A partir des années 2000, la société Google a développé des outils de recherche géographique reposant sur des photographies satellites ou aériennes. C’est dans cet optique qu’a été crée le service « Google Map » permettant, en quelque sorte, aux utilisateurs de troquer la carte routière contre une carte en ligne.
En 2007, Google édite un nouveau service « Street View », qui complète le service « Google Map ». « Street View » permet aux utilisateurs de naviguer virtuellement à 360 degrés horizontalement et 290 degrés verticalement dans les principales villes des Etats-Unis. Des véhicules équipés de caméras, les « Google Cars », prennent des photographies numériques qu’ils transmettent au service « Street View ».
En 2008, Google a décidé d’étendre son service à l’Europe, notamment au Tour de France. Pour se faire, Google a du se conformer à la directive européenne 95/46/CE du 24 octobre 1995 relative à la protection des personnes physiques à l’égard du traitement des données à caractère personnel et à la libre circulation de ces données. Cette directive établit un cadre règlementaire visant à concilier la protection de la vie privée des personnes avec la libre circulation des données à caractère personnel au sein de l’Union Européenne. A donc été mis au point un logiciel de « floutage » des visages des personnes et plaques d’immatriculations des véhicules.
En 2009, Google a amélioré son service. A l’origine le dispositif permettait de se déplacer seulement dans les parcs et les zones piétonnes. Depuis août 2009, grâce à des tricycles équipés de caméras, il est possible d’accéder à des zones non accessibles aux voitures. D’autre part, Google a édité un nouveau service de géolocalisation : « Google Maps Mobile ». Sous conditions d’être titulaire d’un compte Google et de télécharger l’application « Google Latitude », l’utilisateur peut, de manière instantanée, notifier sa position à son entourage, dès lors que ceux-ci ont installé la même application.
Tous ces services disposent d’une base de données communes « Base GLS ». Pour assurer le fonctionnement de ceux-ci, de multiples données sont collectées auprès des utilisateurs de terminaux mobiles connectés. Dans cette espèce il s’agit d’identifiants « Service Set Identifier » (SSI) et d’adresses « Media Acces Control » (MAC) des routeurs « Wireless Fidelity » (Wi-Fi), soit respectivement, le nom identifiant un réseau sans fil et le numéro unique identifiant une carte réseau.
En mai 2010, Google est venu contredire l’annonce qu’il avait fait en avril 2010. La société a reconnu que ses « Google Cars » collectaient, non-intentionnellement, en même temps que des données techniques, « des fragments de contenus de communications » issues des réseaux Wi-Fi non sécurisés, à l’insu des utilisateurs concernés.
Face la gravité de ces révélations, en juin 2010, la CNIL a souhaité opérer un contrôle, demandant à Google de transmettre des informations relatives à la nature et aux modalités d’enregistrement des données collectées.

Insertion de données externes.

(** * The extent client of sdk/data: a shallow embedding of
      [sdk/data/extent_client.go] and the properties of its engine facade.

    The facade ([ExtentClient]) is embedded as state-passing code over a
    [World]: the client record, the heap of streamer objects the registry
    points to, the process-wide connection pool and the state of everything
    outside the process.  The streamer, the extent cache, the data-partition
    wrapper and the master client live in other files of the package; their
    methods are the fields of the interface [Externals], and every call of
    one of them is recorded in the trace of the facade operation that made
    it.  The model is sequential: segment locks, goroutines and channels are
    not represented beyond the events that mention them. *)

From Stdlib Require Import ZArith String SpecFloat Lia.
From stdpp Require Import gmap strings list fin_maps pretty.

Open Scope Z_scope.

(** ** Machine integers

    Go's [int] and [int64] are 64-bit two's complement on the platforms the
    client is built for; [uint64] and [uint32] are carried by [N]. *)

Module GoInt.

Definition min_int : Z := - 2 ^ 63.
Definition max_int : Z := 2 ^ 63 - 1.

En effet, ces traitements sont susceptibles de porter atteinte au respect de la vie privée et à la protection des données personnelles, sur le fondement de la Loi n°78-17 du 6 janvier 1978 relative à l’informatique, aux fichiers et aux libertés, transposant la directive du 24 octobre 1995.
En août 2010, la CNIL a mis en demeure Google de « cesser toute collecte de données à l’insu des personnes concernées, de veiller à ne plus collecter de telles données de façon illicite ou déloyale et de lui fournir un certain nombre d’informations sur les modalités de recueil de ces données dans le cadre de Street View » et de se mettre en conformité avec les dispositions de la loi du 6 janvier 1978.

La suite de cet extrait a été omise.